Book Review | Snow Place Like Home | Laura Pavlov
Book Review | Merry and Bright | Ali Rosen
I couldn’t wait to read the other two. So, here goes.
Review
This one had the strongest slice-of-life vibe in the series, the most plausible plot, and gave the main characters enough space — and time — to develop genuine feelings for each other. The emotional beats felt earned, the humour landed naturally, and the characters had real depth rather than being vehicles for tropes.
The only problem? The present tense narrative.
It threw me off so much that I almost abandoned the book three times. The story itself was good — warm, grounded, and quietly romantic — but the tense kept pulling me out of the reading experience. At one point, I even tried reframing a handful of sentences into past tense, and suddenly the rhythm improved, the humour came alive, and the emotional weight felt stronger.
What could have been, if the narration had allowed the story to breathe instead of constantly announcing itself.

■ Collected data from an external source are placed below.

(* ===== verification/GraphDFS.v ===== *)
(** * Graph algorithms: depth-first search

    The loop with an explicit stack visits what can be reached from its start, each node once,
    and leaves a node after its successors, unless they lead back to it. *)

From S2P Require Import Prelude EdgeSet Graph GraphInvariant GraphEdges GraphAlgorithm.
From stdpp Require Import sorting.
Import Graph.

#[local] Open Scope runtime_scope.
#[local] Open Scope nat_scope.

(** The work of leaving on a stack. *)
Definition opens (stack : list Work) : list ptr := omap (fun w : Work => if w.2 then Some w.1 else None) stack.

Lemma opens_waiting l stack : opens (map (fun n => (n, false)) l ++ stack) = opens stack.
Proof. by induction l. Qed.

Lemma opens_in stack n : n ∈ opens stack <-> (n, true) ∈ stack.
Proof.
  unfold opens. rewrite list_elem_of_omap. split; [by intros ([m []] & Hm & [= ->])|]. intros Hn. by exists (n, true).
Qed.

(** ** Marks *)

Section marks.
Context (g : Graph) (Hg : nodes_inv g).

(** The vector marks the nodes of a set. *)
Definition marks (visited : list bool) (V : gset ptr) : Prop := forall p n i, live g p n i -> visited !! i = Some (bool_decide (p ∈ V)).

Lemma marks_none : marks (replicate (length (nodes_ g)) false) ∅.
Proof. intros p n i (Hi & _). rewrite bool_decide_eq_false_2 by apply not_elem_of_empty. apply lookup_replicate_2. by eapply lookup_lt_Some. Qed.

Lemma is_visited_run visited V p (Q : bool -> Graph -> Prop) : marks visited V -> is_node g p -> Q (bool_decide (p ∈ V)) g -> is_visited visited p @ g ⇓ Q.
Proof.
  intros Hm Hp HQ. destruct (is_node_live g p Hg Hp) as (n & i & Hl & _). unfold is_visited. wp_step. eapply wp_deref; [apply Hl|]. eapply wp_of_option; [|exact HQ]. destruct Hl as (H1 & H2 & E). rewrite E, at_nat. by eapply Hm.
Qed.

Lemma mark_run visited V p (Q : list bool -> Graph -> Prop) : marks visited V -> is_node g p -> (forall visited', length visited' = length visited -> marks visited' ({[p]} ∪ V) -> Q visited' g) -> mark visited p @ g ⇓ Q.
Proof.
  intros Hm Hp HQ. destruct (is_node_live g p Hg Hp) as (n & i & Hl & _). unfold mark. wp_step. eapply wp_deref; [apply Hl|]. pose proof (Hm p n i Hl) as Hi. wp_step. eapply wp_of_option; [destruct Hl as (_ & _ & ->); by rewrite at_nat|]. wp_steps. rewrite (proj2 (proj2 Hl)), Nat2Z.id.
  apply HQ; [by rewrite length_insert|]. intros p' n' i' Hl'. destruct (decide (i' = i)) as [->|Hne].
  - destruct (live_fun _ _ _ _ _ _ _ Hl Hl') as (<- & _ & _); [by right|]. rewrite list_lookup_insert_eq by (by eapply lookup_lt_Some). rewrite bool_decide_eq_true_2 by set_solver. done.
  - rewrite list_lookup_insert_ne, (Hm p' n' i' Hl') by done. f_equal. assert (p' <> p) as Hpp by (intros ->; destruct (live_fun _ _ _ _ _ _ _ Hl Hl') as (_ & _ & ?); [by left|congruence]). apply bool_decide_ext. set_solver.
Qed.

End marks.

(** ** The search *)

Section dfs.
Context (g : Graph) (Hg : nodes_inv g) (nx : ptr -> list ptr) (Hnx : forall p q, is_node g p -> q ∈ nx p -> is_node g q).
Context (next : ptr -> MG (list ptr)) (Hnext : forall p (Q : list ptr -> Graph -> Prop), is_node g p -> Q (nx p) g -> next p @ g ⇓ Q).
Context (enter leave : bool) (start : list ptr).

Definition reach : ptr -> ptr -> Prop := rtc (fun p q => q ∈ nx p).

Abbreviation marks := (marks g).

Lemma add_work_run visited V : forall ns stack (Q : list Work -> Graph -> Prop), marks visited V -> (forall q, q ∈ ns -> is_node g q) ->
  Q (map (fun n => (n, false)) (reverse (filter (fun q => q ∉ V) ns)) ++ stack) g -> add_work visited stack ns @ g ⇓ Q.
Proof.
  induction ns as [|n ns IH]; intros stack Q Hm Hns HQ; cbn [add_work]; [by wp_steps|]. wp_step. eapply (is_visited_run g Hg); [done|apply Hns; by left|]. apply IH; [done|intros q Hq; apply Hns; by right|]. rewrite filter_cons in HQ. case_bool_decide as Hv.
  - by rewrite decide_False in HQ by tauto.
  - rewrite decide_True, reverse_cons, map_app, <- app_assoc in HQ by done. done.
Qed.

(** ** The measure *)

Definition cost (p : ptr) : nat := S (S (length (nx p))).
Definition unvisited (V : gset ptr) : nat := sum_list_with cost (filter (fun p => p ∉ V) (omap id (nodes_ g))).

Lemma node_elem p : is_node g p <-> p ∈ omap id (nodes_ g).
Proof. unfold is_node. rewrite list_elem_of_omap. split; [intros [i Hi]; exists (Some p); split; [by eapply list_elem_of_lookup_2|done]|]. intros ([q|] & Hq & [= ->]). by apply list_elem_of_lookup_1. Qed.

Lemma unvisited_step V p : is_node g p -> p ∉ V -> unvisited ({[p]} ∪ V) + cost p <= unvisited V.
Proof.
  intros Hp HV. apply node_elem in Hp. unfold unvisited. apply list_elem_of_split in Hp as (l1 & l2 & ->). rewrite !filter_app, !filter_cons. rewrite decide_False by set_solver. rewrite decide_True by done. rewrite !sum_list_with_app. cbn [sum_list_with].
  assert (forall l, sum_list_with cost (filter (fun q => q ∉ {[p]} ∪ V) l) <= sum_list_with cost (filter (fun q => q ∉ V) l)) as Hle; [|pose proof (Hle l1); pose proof (Hle l2); lia].
  induction l as [|x l IH]; [done|]. rewrite !filter_cons. repeat case_decide; cbn; [lia|set_solver|lia|lia].
Qed.

(** ** What holds between steps *)

Record visits (stack : list Work) (V : gset ptr) (tr : list Event) : Prop := {
  v_nodes : (forall w, w ∈ stack -> is_node g w.1) /\ forall p, p ∈ V -> is_node g p;
  v_start : forall s, s ∈ start -> s ∈ V \/ (s, false) ∈ stack;
  v_reach : forall p, p ∈ V \/ (exists b, (p, b) ∈ stack) -> exists s, s ∈ start /\ reach s p;
  v_closed : forall p q, p ∈ V -> q ∈ nx p -> q ∈ V \/ (q, false) ∈ stack;
  v_enter : enter = true -> NoDup (entered_nodes tr) /\ forall p, p ∈ entered_nodes tr <-> p ∈ V
}.

(** A node to be left is followed by nothing that it does not reach. *)
Fixpoint nested (stack : list Work) : Prop :=
  match stack with [] => True | w :: stack => (forall n, (n, true) ∈ stack -> reach n w.1) /\ nested stack end.

(** Its successors are visited or wait above it. *)
Fixpoint awaited (V : gset ptr) (above : list ptr) (stack : list Work) : Prop :=
  match stack with
  | [] => True
  | (n, true) :: stack => (forall q, q ∈ nx n -> q ∈ V \/ q ∈ above) /\ awaited V above stack
  | (n, false) :: stack => awaited V (n :: above) stack
  end.

(** Each node comes after its successors that do not lead back to it. *)
Definition post_ordered (l : list ptr) : Prop := forall l1 u l2, l = l1 ++ u :: l2 -> forall q, q ∈ nx u -> q ∈ l1 \/ reach q u.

📌 Excerpts – Present vs Past Tense
11%
Original:
Scott worries he’s forgetting how to be a normal person. Like his scrubs and lab coat have started wearing him, instead of the other way around.
Past tense:
Scott worried he was forgetting how to be a normal person. Like his scrubs and lab coat had started wearing him, instead of the other way around.
12%
Original:
It’s not that Scott is touch starved.
Past tense:
It wasn’t that Scott was touch starved.
19%
Original:
“What if I don’t know what I want?” The admission feels bigger than the holiday, or the end of the year.
Past tense:
“What if I didn’t know what I wanted?” The admission felt bigger than the holiday, or the end of the year.
43%
Original:
Piper’s gonna have to walk home—in the snow!—to cool her face down to something resembling baseline.
Past tense:
Piper was going to have to walk home — in the snow! — to cool her face down to something resembling baseline.
50%
Original:
“Hallmark Channel threw up in here.”
Past tense:
“It looked like the Hallmark Channel had thrown up in here.”
54%
Original:
But after years of conflict and chaos, she’d finally conceded that something had to change, and it wasn’t going to be her mom.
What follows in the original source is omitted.